Human Fetal Skin Fibroblast Migration Stimulated by the Autocrine Growth Factor bFGF Is Mediated by Phospholipase A2 via Arachidonic Acid without the Involvement of Pertussis Toxin-Sensitive G-Protein

Abstract

We reported previously that human fetal skin fibroblast migration into a denuded area was stimulated by an autocrine factor, basic fibroblast growth factor (bFGF). Since the signal transduction pathway of this migration is unknown, we attempted to clarify it by comparing this fibroblast migration with a previously reported bovine endothelial cell migration into a wounded area stimulated by an addition of bFGF, in which the bFGF signal was mediated by phospholipase A2-coupled G-protein and phospholipase A2 (PLA2) via arachidonic acid.
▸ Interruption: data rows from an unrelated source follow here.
(** Every request and every expiry keeps the server well formed, whatever
    the disk does. *)
Lemma wf_handle d e s : wf s → wf (handle d e s).
Proof.
  intros Hwf. destruct e; cbn.
  - unfold api_signup.
    destruct (negb _ || negb _ || negb _); [exact Hwf|].
    destruct (users s !! phone); [exact Hwf|].
    pose proof (wf_saveAll d _ (wf_insert_user s phone
       {| u_phone := phone; u_name := name; u_salt := salt;
          u_passHash := hash; u_balance := c0; u_txs := [];
          u_picture := None; u_createdAt := now |} Hwf)) as H.
    destruct (saveAll d _) as [s2 []]; exact H.
  - unfold api_deposit.
    destruct (negb _ || negb _); [exact Hwf|].
    destruct (users s !! phone); [|exact Hwf].
    destruct (isNaN _ || le _ _); [exact Hwf|].
    match goal with |- context [saveAll d (set_users (<[phone := ?v]> _) s)] =>
      pose proof (wf_saveAll d _ (wf_insert_user s phone v Hwf)) as H end.
    destruct (saveAll d _) as [s2 []]; exact H.
  - unfold api_withdraw.
    destruct (negb _ || negb _); [exact Hwf|].
    destruct (users s !! phone); [|exact Hwf].
    destruct (isNaN _ || le _ _); [exact Hwf|].
    destruct (gt _ _); [exact Hwf|].
    match goal with |- context [saveAll d (set_users (<[phone := ?v]> _) s)] =>
      pose proof (wf_saveAll d _ (wf_insert_user s phone v Hwf)) as H end.
    destruct (saveAll d _) as [s2 []]; exact H.
  - unfold api_payment_create.
    destruct (negb _ || negb _ || negb _); [exact Hwf|].
    destruct (users s !! phone) as [u|] eqn:Hu; [|exact Hwf].
    destruct (isNaN _ || lt _ _); [exact Hwf|].
    destruct (wf_create s id
                {| p_id := id; p_phone := phone; p_payTo := payTo;
                   p_amount := Number amount; p_status := PENDING;
                   p_createdAt := now |} u Hu Hwf) as [H1 H2].
    cbn in H1, H2.
    apply (wf_saveAll d) in H1. apply (timer_ok_saveAll d) in H2.
    destruct (saveAll d _) as [s2 []]; cbn in *; [|exact H1].
    now apply wf_add_timer.
  - unfold api_payment_cancel.
    destruct (payments s !! id); [|exact Hwf].
    destruct (objects s !! n); [|exact Hwf].
    destruct (p_status p); try exact Hwf.
    pose proof (wf_saveAll d _ (wf_alter_status s CANCELLED n Hwf)) as H.
    destruct (saveAll d _) as [s2 []]; exact H.
  - unfold settlement_callback.
    destruct (timers s !! k); [|exact Hwf].
    destruct ok; apply wf_saveAll.
    + apply wf_alter_user, wf_alter_status, wf_delete_timer, Hwf.
    + apply wf_alter_status, wf_delete_timer, Hwf.
Qed.

Lemma wf_run es s : wf s → wf (run es s).
Proof.
  revert s. induction es as [|e es IH]; intros s Hwf; [exact Hwf|].
  cbn. apply IH. now apply wf_handle.
Qed.

(** ** Settlement after a cancellation *)

(** The callback writes its outcome over whatever status the payment
    has. *)
Lemma settlement_ignores_status d k ok nid now s t p :
  timers s !! k = Some t →
  objects s !! t_payment t = Some p →
  objects (settlement_callback d k ok nid now s).1 !! t_payment t
  = Some (set_status (if ok then SUCCESS else FAILED) p).
Proof.
  intros Hk Hp. unfold settlement_callback. rewrite Hk.
  destruct ok, d; cbn; now rewrite list_lookup_alter_eq, Hp.
Qed.

(** C1 (the code departs from the claim).  The settlement callback sets the
    outcome without looking at the payment's status: a payment that was
    created and cancelled is CANCELLED, and when its timer expires with a
    successful draw it becomes SUCCESS and the account is credited. *)
Theorem settlement_overrides_cancel :
  let s1 :=
    run [CreatePayment "0700" (JNumber c250) "till" "pay1"
           "2024-01-01T09:00:00.000Z";
         CancelPayment "pay1"] ann in
  let s2 :=
    (settlement_callback Writable 0 true "n1" "2024-01-01T09:00:10.000Z"
       s1).1 in
  status_of s1 "pay1" = Some CANCELLED ∧
  terminal CANCELLED = true ∧
  balance_of s1 "0700" = Some c0 ∧
  status_of s2 "pay1" = Some SUCCESS ∧
  balance_of s2 "0700" = Some (of_Z 275).
Proof. vm_compute. auto 6. Qed.

(** ** The balance and the history *)

Lemma ledger_sum_snoc ts t :
  ledger_sum (ts ++ [t]) = add (ledger_sum ts) (signed t).
Proof. unfold ledger_sum. now rewrite foldl_app. Qed.

Lemma saveAll_users d s : users (saveAll d s).1 = users s.
Proof. now destruct d. Qed.

Ltac saved d :=
  match goal with
  | |- context [saveAll d ?x] =>
      let H := fresh "Hs" in
      pose proof (saveAll_users d x) as H;
      destruct (saveAll d x) as [? []]; cbn in H |- *; rewrite H
  end.

(** Whatever the disk does, a request or an expiry changes [users] by one
    ledger operation at most. *)
Lemma handle_ledger_change d e s :
  ledger_change (users s) (users (handle d e s)).
Proof.
  destruct e; cbn.
  - unfold api_signup.
    destruct (negb _ || negb _ || negb _); [constructor|].
    destruct (users s !! phone) eqn:Hu; [constructor|].
    saved d; now apply ledger_open.
  - unfold api_deposit.
    destruct (negb _ || negb _); [constructor|].
    destruct (users s !! phone) as [u|] eqn:Hu; [|constructor].
    destruct (isNaN _ || le _ _); [constructor|].
    saved d;
      match goal with |- context [push_tx ?t _] =>
        now apply (ledger_credit _ phone u t) end.
  - unfold api_withdraw.
    destruct (negb _ || negb _); [constructor|].
    destruct (users s !! phone) as [u|] eqn:Hu; [|constructor].
    destruct (isNaN _ || le _ _); [constructor|].
    destruct (gt _ _); [constructor|].
    saved d;
      match goal with |- context [push_tx ?t _] =>
        now apply (ledger_debit _ phone u t) end.
  - unfold api_payment_create.
    destruct (negb _ || negb _ || negb _); [constructor|].
    destruct (users s !! phone) as [u|] eqn:Hu; [|constructor].
    destruct (isNaN _ || lt _ _); [constructor|].
    saved d; constructor.
  - unfold api_payment_cancel.
    destruct (payments s !! id); [|constructor].
    destruct (objects s !! n); [|constructor].
    destruct (p_status p); try constructor.
    saved d; constructor.
  - unfold settlement_callback.
    destruct (timers s !! k) as [t|]; [|constructor].
    destruct ok; rewrite saveAll_users; cbn; [|constructor].
    rewrite alter_alt.
    destruct (users s !! t_user t) as [u|] eqn:Hu; [|constructor].
    match goal with |- context [push_tx ?x _] =>
      now apply (ledger_credit _ (t_user t) u x) end.
Qed.
Lemma serve_find_other c (db : collection) g other :
  call_session c <> other ->
  coll_find_one other (serve c db g).1.2 = coll_find_one other db.
Proof.
  intros Hne. pose proof (serve_store reports c db g) as Hs. revert Hs.
  generalize ((serve c db g).1.2). intros st Hs.
  destruct Hs as [Hs|[(req & now & -> & Hu & Hs)|(req & now & -> & Hlt & Hs)]];
    rewrite Hs; clear Hs st; simpl in Hne.
  - reflexivity.
  - rewrite activate_mongo. simpl. unfold unseen in Hu. rewrite Hu.
    rewrite find_one_app.
    assert (matches other
              {| doc_session_id := activate_session_id req; doc_count := Some 0;
                 doc_created_at := Some now; doc_updated_at := Some now |} = false)
      as -> by (apply matches_false; exact Hne).
    destruct (coll_find_one other db); reflexivity.
  - destruct (increment_session_count_mongo reports (read_session_id req) now db)
      as (c' & -> & _ & Ho).
    simpl. apply Ho. congruence.
Qed.

(** X1: a run in which no call is made for a session leaves the record
    of that session exactly as it was. *)
Theorem run_isolation other cs (db : collection) g :
  Forall (fun c => call_session c <> other) cs ->
  coll_find_one other (store_of (run cs db g)) = coll_find_one other db.
Proof.
  unfold store_of. revert db g.
  induction cs as [|c cs IH]; intros db g Hall; [reflexivity|].
  apply Forall_cons in Hall as [Hc Hall]. cbn [run].
  pose proof (serve_find_other c db g other Hc) as Hstep.
  destruct (serve c db g) as [[r db1] g1]. simpl in Hstep.
  specialize (IH db1 g1 Hall).
  destruct (run cs db1 g1) as [[rs db2] g2]. simpl in IH |- *.
  rewrite IH. exact Hstep.
Qed.

(** X2: over a run the identifiers of the records are only appended to:
    no record is removed, moved or renamed, a call adds at most one
    record, and a record is only ever added for the session of a call. *)
Theorem run_ids_appended cs (db : collection) g :
  exists added,
    map doc_session_id (store_of (run cs db g)) = map doc_session_id db ++ added
    /\ (length added <= length cs)%nat
    /\ (forall x, x ∈ added -> x ∈ map call_session cs).
Proof.
  unfold store_of. revert db g.
  induction cs as [|c cs IH]; intros db g.
  - exists []. simpl. rewrite app_nil_r. split; [reflexivity|]. split; [lia|].
    intros x Hx. inversion Hx.
  - cbn [run].
    destruct (serve_ids reports c db g) as (a1 & Hids1 & Hlen1 & Hin1).
    destruct (serve c db g) as [[r db1] g1]. simpl in Hids1.
    destruct (IH db1 g1) as (a2 & Hids2 & Hlen2 & Hin2).
    destruct (run cs db1 g1) as [[rs db2] g2]. simpl in Hids2 |- *.
    exists (a1 ++ a2). rewrite Hids2, Hids1, app_assoc.
    split; [reflexivity|]. split; [rewrite length_app; lia|].
    intros x Hx. apply elem_of_app in Hx as [Hx|Hx].
    + apply elem_of_cons. left. apply (Hin1 x Hx).
    + apply elem_of_cons. right. apply (Hin2 x Hx).
Qed.

(** X3: served one after the other, the calls never give a session a
    second record: a store with one record per identifier stays so. *)
Theorem run_one_record_per_session cs (db : collection) g :
  NoDup (map doc_session_id db) ->
  NoDup (map doc_session_id (store_of (run cs db g))).
Proof.
  apply (run_invariant reports (fun c => NoDup (map doc_session_id c))).
  - intros req now c Hu Hnd. rewrite activate_ids.
    unfold unseen in Hu. rewrite Hu.
    apply NoDup_app. split; [exact Hnd|]. split; [|apply NoDup_singleton].
    intros x Hx Hin. apply list_elem_of_singleton in Hin as ->.
    apply has_record_ids in Hx. congruence.
  - intros session_id now c _ Hnd. rewrite increment_ids.
    destruct (has_record session_id c) eqn:Hr.
    + rewrite app_nil_r. exact Hnd.
    + apply NoDup_app. split; [exact Hnd|]. split; [|apply NoDup_singleton].
      intros x Hx Hin. apply list_elem_of_singleton in Hin as ->.
      apply has_record_ids in Hx. congruence.
Qed.

Lemma well_formed_incremented u doc :
  well_formed doc = true -> get_count 0 doc < 3 -> inc_count u = 1 ->
  well_formed (apply_update u doc) = true.
Proof.
  destruct doc as [id [n|] [created|] [updated|]];
    unfold well_formed, get_count, apply_update; simpl;
    intros Hwf Hlt Hu; try discriminate.
  rewrite Hu. unfold get_count. simpl. apply andb_true_iff in Hwf as [H0 H3].
  apply Z.leb_le in H0, H3. apply andb_true_iff. split; apply Z.leb_le; lia.
Qed.

(** X4: served one after the other, the calls keep every record well
    formed: a count from 0 to 3 and both timestamps present. *)
Theorem run_well_formed cs (db : collection) g :
  forallb well_formed db = true ->
  forallb well_formed (store_of (run cs db g)) = true.
Proof.
  rewrite !forallb_forall, <- !List.Forall_forall.
  apply (run_invariant reports (fun c => Forall (fun d => well_formed d = true) c)).
  - intros req now c Hu Hwf. rewrite activate_mongo. simpl.
    unfold unseen in Hu. rewrite Hu.
    apply Forall_app. split; [exact Hwf|]. apply Forall_singleton. reflexivity.
  - intros session_id now c Hlt Hwf. rewrite increment_store.
    destruct (update_first session_id _ c) as [[d c']|] eqn:Hu.
    + destruct (update_first_shape _ _ _ _ _ Hu) as (_ & (doc & Hf & ->) & Hall).
      apply Hall; [exact Hwf|].
      apply well_formed_incremented; [| |reflexivity].
      * rewrite Forall_forall in Hwf. apply Hwf.
        apply find_some in Hf as [Hin _]. apply list_elem_of_In. exact Hin.
      * unfold stored_count in Hlt. rewrite Hf in Hlt. exact Hlt.
    + apply Forall_app. split; [exact Hwf|]. apply Forall_singleton. reflexivity.
Qed.

(** X5: the increment of a session that has a record rewrites that
    record in place: the count grows by one, [updated_at] becomes the
    time of the call, [created_at] and the identifier are kept, and the
    store keeps its length. *)
Theorem increment_updates_record session_id now (db : collection) doc :
  coll_find_one session_id db = Some doc ->
  coll_find_one session_id (snd (increment_session_count session_id now db))
  = Some {| doc_session_id := doc_session_id doc;
            doc_count := Some (get_count 0 doc + 1);
            doc_created_at := doc_created_at doc;
            doc_updated_at := Some now |}
  /\ length (snd (increment_session_count session_id now db)) = length db.
Proof.
  intros Hf. rewrite increment_store.
  destruct (update_first_Some session_id
              {| inc_count := 1; set_on_insert_created_at := now;
                 set_updated_at := now |} db doc Hf) as (c' & Hu & Hs & _).
  rewrite Hu. split; [exact Hs|].
  destruct (update_first_shape _ _ _ _ _ Hu) as (Hids & _).
  rewrite <- (length_map doc_session_id c'), Hids, length_map. reflexivity.
Qed.
End Kept.

(** ** Readings served and the count *)

Section Accounting.
Variable reports : string -> collection -> bool.
#[local] Hint Extern 0 (Collection _) =>
  exact (mongo reports) : typeclass_instances.

Lemma read_cards_object req now (db : collection) g :
  is_object (read_cards req now db g).1.1
  = (stored_count (read_session_id req) db <? 3).
Proof.
  destruct (Z.ltb_spec (stored_count (read_session_id req) db) 3) as [Hlt|Hge].
  - destruct (read_cards_serves reports req now db g Hlt) as (d & g' & ->).
    reflexivity.
  - rewrite (read_cards_warning reports req now db g Hge). reflexivity.
Qed.

Lemma read_cards_not_sealed req now (db : collection) g :
  (read_cards req now db g).1.1 <> Some (RList [alert FINAL_BLOCK]).
Proof.
  destruct (Z.ltb_spec (stored_count (read_session_id req) db) 3) as [Hlt|Hge].
  - destruct (read_cards_serves reports req now db g Hlt) as (d & g' & ->).
    simpl. discriminate.
  - rewrite (read_cards_warning reports req now db g Hge). simpl.
    intros Heq. vm_compute in Heq. discriminate Heq.
Qed.

(** X6: over a run of calls served one after the other, the count of a
    session grows by exactly the number of its reading requests answered
    by a reading; from a count of at most 3, that number is at most what
    is left of the quota. *)
Theorem run_count_is_readings_served session_id cs (db : collection) g :
  stored_count session_id (store_of (run cs db g))
  = stored_count session_id db
    + Z.of_nat (readings_served session_id cs (run cs db g).1.1)
  /\ (stored_count session_id db <= 3 ->
      Z.of_nat (readings_served session_id cs (run cs db g).1.1)
      <= 3 - stored_count session_id db).
Proof.
  assert (stored_count session_id (store_of (run cs db g))
          = stored_count session_id db
            + Z.of_nat (readings_served session_id cs (run cs db g).1.1)) as Heq.
  { unfold store_of. revert db g.
    induction cs as [|c cs IH]; intros db g; [simpl; lia|].
    cbn [run].
    pose proof (serve_count reports c db g session_id) as Hstep.
    assert (match c with
            | Read req _ =>
                is_object (serve c db g).1.1
                = (stored_count (read_session_id req) db <? 3)
            | Activate _ _ => True
            end) as Hobj
      by (destruct c as [req now|req now]; [exact I | apply read_cards_object]).
    destruct (serve c db g) as [[r db1] g1]. simpl in Hstep, Hobj.
    specialize (IH db1 g1).
    destruct (run cs db1 g1) as [[rs db2] g2]. simpl in IH |- *.
    rewrite IH, Hstep. destruct c as [req now|req now]; [lia|].
    rewrite Hobj.
    destruct (bool_decide_reflect (read_session_id req = session_id)) as [->|Hne];
      simpl; [|lia].
    destruct (stored_count session_id db <? 3); simpl; lia. }
  split; [exact Heq|].
  intros Hq. pose proof (proj2 (run_count reports cs db g session_id) Hq). lia.
Qed.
Our study demonstrated that pertussis toxin, a specific inhibitor of PLA2-coupled G-protein, did not suppress human fetal skin fibroblast migration, but 2-(p-amylcinnamyl)amino-4-chlorobensoic acid (ONO-RS-082), a PLA2 inhibitor, did. Since ONO-RS-082 is a non-specific PLA2 inhibitor, a cytoplasmic, Ca-dependent PLA2 (cPLA2) inhibitor, AACOCF3, was examined. AACOCF3 suppressed cell migration in certain concentrations. The PLA2 inhibitor-suppressed cell migration was restored by adding arachidonic acid, and cell migration suppressed by anti-bFGF antibodies was restored by adding arachidonic acid. In addition, pertussis toxin did not suppress arachidonic acid release, which shows an action of PLA2, but AACOCF3 did. These results indicate that human fetal skin fibroblast migration stimulated by an autocrine factor, bFGF, was mediated by PLA2 via arachidonic acid without the involvement of PLA2-coupled G-protein.